> [ASSIGNED TASK]: Nothing but the lines below between the line holding "induction (refreshTokens db) as [|a l IH]; simpl;" and the line holding "f_equal. apply filter_idem.", inclusive, should appear in the answer, each set down exactly.

SUPPLIED ENTRIES below:

Lemma filter_filter (f g : A -> bool) (l : list A) :
  filter f (filter g l) = filter (fun x => g x && f x) l.
Proof.
  induction l as [|a l IH]; simpl; [reflexivity|].
  destruct (g a); simpl; [destruct (f a)|]; simpl; congruence.
Qed.

Lemma find_none_iff (f : A -> bool) (l : list A) :
  find f l = None <-> forall x, In x l -> f x = false.
Proof.
  split.
  - intros H x Hx. exact (find_none f l H x Hx).
  - induction l as [|a l IH]; simpl; intros H; [reflexivity|].
    rewrite (H a (or_introl eq_refl)). apply IH. intros x Hx. apply H. now right.
Qed.

Lemma NoDup_map_inj (B : Type) (f : A -> B) (l : list A) (x y : A) :
  NoDup (map f l) -> In x l -> In y l -> f x = f y -> x = y.
Proof.
  induction l as [|a l IH]; simpl; [tauto|].
  intros Hnd Hx Hy Hf. inversion Hnd as [|? ? Hnot Hnd']; subst.
  destruct Hx as [->|Hx], Hy as [->|Hy]; try reflexivity.
  - exfalso. apply Hnot. rewrite Hf. now apply in_map.
  - exfalso. apply Hnot. rewrite <- Hf. now apply in_map.
  - now apply IH.
Qed.
End ListFacts.

(* ================================================================== *)
(** * The expiry sweep *)

(** C6.  [cleanExpiredTokens] removes exactly the refresh-token records
    whose [expiresAt] is earlier than the current time: the table that
    remains is the old one without them, in the old order, every other
    table is untouched, and the number returned is the number of records
    removed.  Running it again at the same instant removes nothing,
    returns 0 and leaves the database as it is. *)
Theorem cleanExpiredTokens_exact_and_idempotent (db : Db) (now : Z) :
  let n := fst (TokenService.cleanExpiredTokens db now) in
  let db' := snd (TokenService.cleanExpiredTokens db now) in
  (forall r, In r (refreshTokens db') <->
             In r (refreshTokens db) /\ ~ (rt_expiresAt r < now)%Z) /\
  refreshTokens db' =
    filter (fun r => negb (rt_expiresAt r <? now)%Z) (refreshTokens db) /\
  n = length (filter (fun r => (rt_expiresAt r <? now)%Z) (refreshTokens db)) /\
  length (refreshTokens db) = n + length (refreshTokens db') /\
  users db' = users db /\ projects db' = projects db /\
  contacts db' = contacts db /\ nextId db' = nextId db /\
  TokenService.cleanExpiredTokens db' now = (0, db').
Proof.
  cbv zeta. unfold TokenService.cleanExpiredTokens, deleteCount, deleteMany,
    TokenService.expired, set_refreshTokens. simpl.
  split; [|split; [reflexivity|split; [reflexivity|split;
    [|split; [reflexivity|split; [reflexivity|split;
      [reflexivity|split; [reflexivity|]]]]]]]].
  - intros r. rewrite filter_In, negb_true_iff, Z.ltb_ge.
    split; intros [Hin Hexp]; (split; [exact Hin|lia]).
  - rewrite Nat.add_comm.
    induction (refreshTokens db) as [|a l IH]; simpl; [reflexivity|].
    destruct (rt_expiresAt a <? now)%Z; simpl; lia.
  - f_equal.
    + rewrite filter_none; [reflexivity|].
      intros x Hx. apply filter_In in Hx. destruct Hx as [_ Hx].
      now apply negb_true_iff in Hx.
    + f_equal. apply filter_idem.
Qed.

(* ================================================================== *)
(** * Revoked and expired refresh tokens *)

Lemma deleteRefreshToken_absent (db : Db) (t : Jwt.Token) :
  token_absent (snd (TokenService.deleteRefreshToken db t)) t.
Proof.
  intros r Hr. simpl in Hr. unfold deleteMany in Hr.
  apply filter_In in Hr. destruct Hr as [_ Hr].
  apply negb_true_iff in Hr. now apply token_eqb_neq.
Qed.

(** Logging out with a token that the caller owns leaves no record of it. *)
Lemma logout_absent (db : Db) (reqUser : User) (t : Jwt.Token) :
  AuthRoutes.token_given (Some t) = true ->
  (forall r, In r (refreshTokens db) -> rt_token r = t ->
             rt_userId r = u_id reqUser) ->
  token_absent (snd (AuthRoutes.logout db reqUser (Some t))) t.
Proof.
  intros Hgiven Hown r Hr Htok. unfold AuthRoutes.logout in Hr.
  rewrite Hgiven in Hr. simpl in Hr. unfold deleteMany in Hr.
  apply filter_In in Hr. destruct Hr as [Hin Hr].
  apply negb_true_iff in Hr.
  rewrite Htok, token_eqb_refl, (Hown r Hin Htok), Nat.eqb_refl in Hr.
  discriminate.
Qed.


(** The unique constraint is kept by every write to the table: a
    [create] refuses a stored token, a [deleteMany] only removes rows. *)
Lemma createRefreshToken_unique (db db' : Db) (t : Jwt.Token) (u : nat)
      (e now : Z) (r : RefreshToken) :
  tokens_unique db ->
  createRefreshToken db t u e now = Ok (r, db') ->
  tokens_unique db'.
Proof.
  unfold tokens_unique, createRefreshToken. intros Hu.
  destruct (existsb _ (refreshTokens db)) eqn:Hex; [discriminate|].
  intros [= <- <-]. cbn [refreshTokens]. rewrite map_app. apply NoDup_app.
  - exact Hu.
  - constructor; [intros []|constructor].
  - intros a Ha [Heq|[]]. cbn [rt_token] in Heq. subst a.
    apply in_map_iff in Ha. destruct Ha as (x & Hx & Hin).
    assert (Hfalse : existsb (fun r0 => Jwt.eqb (rt_token r0) t)
                             (refreshTokens db) = true).
    { apply existsb_exists. exists x. split; [exact Hin|].
      now apply token_eqb_eq. }
    congruence.
Qed.

Lemma deleteMany_unique (db : Db) (where_ : RefreshToken -> bool) :
  tokens_unique db ->
  tokens_unique (set_refreshTokens db (deleteMany where_ (refreshTokens db))).
Proof.
  unfold tokens_unique, deleteMany. cbn [refreshTokens set_refreshTokens].
  induction (refreshTokens db) as [|a l IH]; cbn [map filter]; intros Hnd;
    [constructor|].
  inversion Hnd as [|? ? Hnot Hnd']; subst.
  destruct (negb (where_ a)); cbn [map]; [constructor|]; auto.
  intros Hin. apply Hnot. apply in_map_iff in Hin.
  destruct Hin as (x & Hx & Hin). apply filter_In in Hin.
  apply in_map_iff. exists x. tauto.
Qed.

(** C2.  A refresh token whose record has been deleted, or whose record
    has its [expiresAt] in the past, is not found by [findRefreshToken],
    and [POST /api/auth/refresh] with that token answers 401. *)
Theorem revoked_or_expired_token_rejected
        (ms : string -> option Z) (env : Env) (db : Db) (t : Jwt.Token) (now : Z) :
  tokens_unique db ->
  token_absent db t \/ token_expired db t now ->
  TokenService.findRefreshToken db t now = None /\
  status (fst (AuthRoutes.refresh ms env db (Some t) now)) = 401.
Proof.
  intros Huniq Hcase.
  assert (Hstored : forall r, In r (refreshTokens db) -> rt_token r = t ->
                              (rt_expiresAt r < now)%Z).
  { intros r Hin Htok. destruct Hcase as [Habs | (r0 & Hin0 & Htok0 & Hexp)].
    - exfalso. exact (Habs r Hin Htok).
    - assert (r = r0) as ->; [|exact Hexp].
      apply (NoDup_map_inj rt_token (refreshTokens db));
        [exact Huniq|assumption|assumption|congruence]. }
  split.
  - unfold TokenService.findRefreshToken.
    replace (find _ (refreshTokens db)) with (@None RefreshToken); [reflexivity|].
    symmetry. apply find_none_iff. intros r Hin.
    destruct (Jwt.eqb (rt_token r) t) eqn:E; [|reflexivity]. simpl.
    apply token_eqb_eq in E. specialize (Hstored r Hin E).
    apply Z.ltb_ge. lia.
  - unfold AuthRoutes.refresh.
    destruct (negb (AuthRoutes.token_given (Some t))); [reflexivity|].
    destruct (Jwt.verify _ _ _ _); [|reflexivity].
    destruct (AuthRoutes.findStoredToken db t) as [stored|] eqn:Hfind;
      [|reflexivity].
    apply find_some in Hfind. destruct Hfind as [Hin E].
    apply token_eqb_eq in E. specialize (Hstored stored Hin E).
    apply Z.ltb_lt in Hstored. rewrite Hstored. reflexivity.
Qed.

Lemma revoked_or_expired_token_rejected_witness :
  tokens_unique db_stale /\
  (token_absent db_stale (route_refresh 1 0) \/
   token_expired db_stale (route_refresh 1 0) 5000) /\
  TokenService.findRefreshToken db_stale (route_refresh 1 0) 5000 = None /\
  status (fst (AuthRoutes.refresh sample_ms sample_env db_stale
                 (Some (route_refresh 1 0)) 5000)) = 401.
Proof.
  assert (Hu : tokens_unique db_stale).
  { unfold tokens_unique. simpl. constructor; [simpl; tauto|constructor]. }
  assert (He : token_absent db_stale (route_refresh 1 0) \/
               token_expired db_stale (route_refresh 1 0) 5000).
  { right. eexists. split; [left; reflexivity|]. split; [reflexivity|].
    simpl. lia. }
  split; [exact Hu|]. split; [exact He|].
  exact (revoked_or_expired_token_rejected sample_ms sample_env (now := 5000) Hu He).
Defined.

(* ================================================================== *)
(** * Verification of access and refresh tokens *)

Lemma opt_matches_some (e : string) (a : option string) :
  Jwt.opt_matches (Some e) a = true <-> a = Some e.
Proof.
  destruct a as [s|]; simpl.
  - rewrite String.eqb_eq. split; congruence.
  - split; discriminate.
Qed.

(** What [jwt.verify] with the issuer and audience of the portfolio
    accepts, in terms of the three checks. *)
Lemma verify_checks (secret : option string) (t : Jwt.Token) (now : Z) :
  match checks_pass secret t now with
  | Some p => Jwt.verify t secret TokenService.verifyOptions now = Ok p
  | None => exists e, Jwt.verify t secret TokenService.verifyOptions now = Throw e
  end.
Proof.
  unfold checks_pass, Jwt.verify.
  destruct t as [s|k p]; [destruct secret; eauto|].
  destruct secret as [[|c key]|]; [simpl; eauto| |eauto].
  cbn [truthy andb TokenService.verifyOptions Jwt.v_audience Jwt.v_issuer].
  destruct (String.eqb k (String c key)); cbn [negb andb]; [|eauto].
  rewrite (Z.leb_antisym (Jwt.clock now) (Jwt.exp p)).
  destruct (Jwt.opt_matches (Some TokenService.portfolio_issuer) (Jwt.iss p));
    destruct (Jwt.opt_matches (Some TokenService.portfolio_audience) (Jwt.aud p));
    destruct (Jwt.clock now <? Jwt.exp p)%Z; cbn [negb andb]; eauto.
Qed.

Lemma verifyAccessToken_checks (env : Env) (t : Jwt.Token) (now : Z) :
  TokenService.verifyAccessToken env t now =
    match checks_pass (JWT_SECRET env) t now with
    | Some p => Ok p
    | None => Throw (Error "Token de acceso inválido o expirado")
    end.
Proof.
  unfold TokenService.verifyAccessToken.
  generalize (verify_checks (JWT_SECRET env) t now).
  destruct (checks_pass (JWT_SECRET env) t now).
  - intros ->. reflexivity.
  - intros [e ->]. reflexivity.
Qed.

Lemma verifyRefreshToken_checks (env : Env) (t : Jwt.Token) (now : Z) :
  TokenService.verifyRefreshToken env t now =
    match checks_pass (JWT_REFRESH_SECRET env) t now with
    | Some p => Ok p
    | None => Throw (Error "Token de refresco inválido o expirado")
    end.
Proof.
  unfold TokenService.verifyRefreshToken.
  generalize (verify_checks (JWT_REFRESH_SECRET env) t now).
  destruct (checks_pass (JWT_REFRESH_SECRET env) t now).
  - intros ->. reflexivity.
  - intros [e ->]. reflexivity.
Qed.

(** C4, as the code has it.  [verifyAccessToken] and [verifyRefreshToken]
    return the payload exactly when the signature check, the issuer and
    audience check and the expiry check all pass; whichever check fails,
    they throw one and the same error, ["Token de acceso inválido o
    expirado"] or ["Token de refresco inválido o expirado"], so a caller
    cannot tell an invalid token from an expired one. *)
Theorem verify_tokens_single_error (env : Env) (t : Jwt.Token) (now : Z) :
  TokenService.verifyAccessToken env t now =
    match checks_pass (JWT_SECRET env) t now with
    | Some p => Ok p
    | None => Throw (Error "Token de acceso inválido o expirado")
    end /\
  TokenService.verifyRefreshToken env t now =
    match checks_pass (JWT_REFRESH_SECRET env) t now with
    | Some p => Ok p
    | None => Throw (Error "Token de refresco inválido o expirado")
    end.
Proof.
  split; [apply verifyAccessToken_checks|apply verifyRefreshToken_checks].
Qed.

(** C4, as stated, fails: the library tells a forged access token
    ([JsonWebTokenError]) from Ana's expired one ([TokenExpiredError]),
    but [verifyAccessToken] throws the same error for both, and so does
    [verifyRefreshToken]; neither error is of the invalid or of the
    expired kind. *)
Lemma invalid_and_expired_not_distinguished :
  fails_with (Jwt.verify forged_access (JWT_SECRET sample_env)
                TokenService.verifyOptions 1000) "JsonWebTokenError" /\
  fails_with (Jwt.verify ana_access (JWT_SECRET sample_env)
                TokenService.verifyOptions 900000) "TokenExpiredError" /\
  TokenService.verifyAccessToken sample_env forged_access 1000 =
    TokenService.verifyAccessToken sample_env ana_access 900000 /\
  TokenService.verifyRefreshToken sample_env forged_refresh 1000 =
    TokenService.verifyRefreshToken sample_env ana_refresh 604800000 /\
  ~ fails_with (TokenService.verifyAccessToken sample_env forged_access 1000)
               "JsonWebTokenError" /\
  ~ fails_with (TokenService.verifyAccessToken sample_env ana_access 900000)
               "TokenExpiredError".
Proof.
  split; [eexists; split; reflexivity|].
  split; [eexists; split; reflexivity|].
  split; [reflexivity|]. split; [reflexivity|].
  split; intros [e [He Hname]]; vm_compute in He;
    injection He as <-; discriminate Hname.
Qed.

End of SUPPLIED ENTRIES.

> [RESPONSE TO THIS TASK]:
    induction (refreshTokens db) as [|a l IH]; simpl; [reflexivity|].
    destruct (rt_expiresAt a <? now)%Z; simpl; lia.
  - f_equal.
    + rewrite filter_none; [reflexivity|].
      intros x Hx. apply filter_In in Hx. destruct Hx as [_ Hx].
      now apply negb_true_iff in Hx.
    + f_equal. apply filter_idem.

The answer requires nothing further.